Aim of the exercise —
Which lines of the data contain the string "Lemma"? Copy every one of them.

Exercise data —
Lemma storage_handler_keeps_entries address path l r self self' :
  entries_invariant tries P Q self ->
  asserting_a_side (_process_storage_diff address) path l r self = OK self' ->
  entries_invariant tries P Q self'.
Proof.
  intros (Ha & Hs & Hacc & Hsto) Hcall.
  assert (Hside : is_Some l \/ is_Some r).
  { destruct l, r; try discriminate Hcall; eauto. }
  assert (Hrun : _process_storage_diff address path l r self = OK self')
    by (destruct l, r; first [exact Hcall | discriminate Hcall]).
  clear Hcall.
  pose proof (_process_storage_diff_frame _ _ _ _ _ _ Hrun) as (Hm & Ha' & Hs' & Ho).
  rewrite _process_storage_diff_unified in Hrun.
  apply bind_OK in Hrun as (key & Hkey & Hrun).
  apply bind_OK in Hrun as (ld & Hld & Hrun).
  apply bind_OK in Hrun as (rd & Hrd & Hrun). apply OK_inj in Hrun.
  unfold getitem in Hkey.
  destruct (_storage_key_preimages self !! path) as [k|] eqn:Hk; [|discriminate].
  apply OK_inj in Hkey. subst k. rewrite Hs in Hk.
  split; [congruence|]. split; [congruence|]. split.
  - intros a e He. rewrite Hm in He. eapply Hacc; exact He.
  - intros a inner k e Hinner He. subst self'.
    cbn [_storage_tries set_storage_tries] in Hinner.
    rewrite lookup_storage_setitem in Hinner. case_decide as Heq.
    + apply (inj Some) in Hinner. subst inner a.
      rewrite lookup_insert in He. case_decide as Hkeq.
      * apply (inj Some) in He. subst e k. eapply storage_writes; eassumption.
      * destruct (_storage_tries self !! address) as [old|] eqn:Hold;
          cbn [default] in He; [eapply Hsto; eassumption|].
        rewrite lookup_empty in He. discriminate.
    + eapply Hsto; eassumption.
Qed.

Lemma account_handler_keeps_entries depth path l r self self' :
  entries_invariant tries P Q self ->
  asserting_a_side (_process_account_diff depth) path l r self = OK self' ->
  entries_invariant tries P Q self'.
Proof.
  intros (Ha & Hs & Hacc & Hsto) Hcall.
  assert (Hside : is_Some l \/ is_Some r).
  { destruct l, r; try discriminate Hcall; eauto. }
  assert (Hrun : _process_account_diff depth path l r self = OK self')
    by (destruct l, r; first [exact Hcall | discriminate Hcall]).
  clear Hcall. unfold _process_account_diff in Hrun.
  apply bind_OK in Hrun as (address & Haddress & Hrun).
  apply bind_OK in Hrun as (la & Hla & Hrun).
  apply bind_OK in Hrun as (ra & Hra & Hrun).
  unfold getitem in Haddress.
  destruct (_address_preimages self !! path) as [a|] eqn:Hpre; [|discriminate].
  apply OK_inj in Haddress. subst a. rewrite Ha in Hpre.
  rewrite <- (_compute_diff_handlers_agree
                (asserting_a_side (_process_storage_diff address))
                (_process_storage_diff address)) in Hrun.
  2:{ intros p [x|] [y|] s [[z Hz]|[z Hz]]; try discriminate; reflexivity. }
  eapply (_compute_diff_preserves (entries_invariant tries P Q)) in Hrun; [exact Hrun| |].
  - intros; eapply storage_handler_keeps_entries; eassumption.
  - split; [exact Ha|]. split; [exact Hs|]. split; [|exact Hsto].
    intros a e He. cbn [_main_trie set_main_trie] in He.
    rewrite lookup_insert in He. case_decide as Heq.
    + apply (inj Some) in He. subst e a. eapply account_writes; eassumption.
    + eapply Hacc; exact He.
Qed.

Task solution —
Lemma storage_handler_keeps_entries address path l r self self' :
Lemma account_handler_keeps_entries depth path l r self self' :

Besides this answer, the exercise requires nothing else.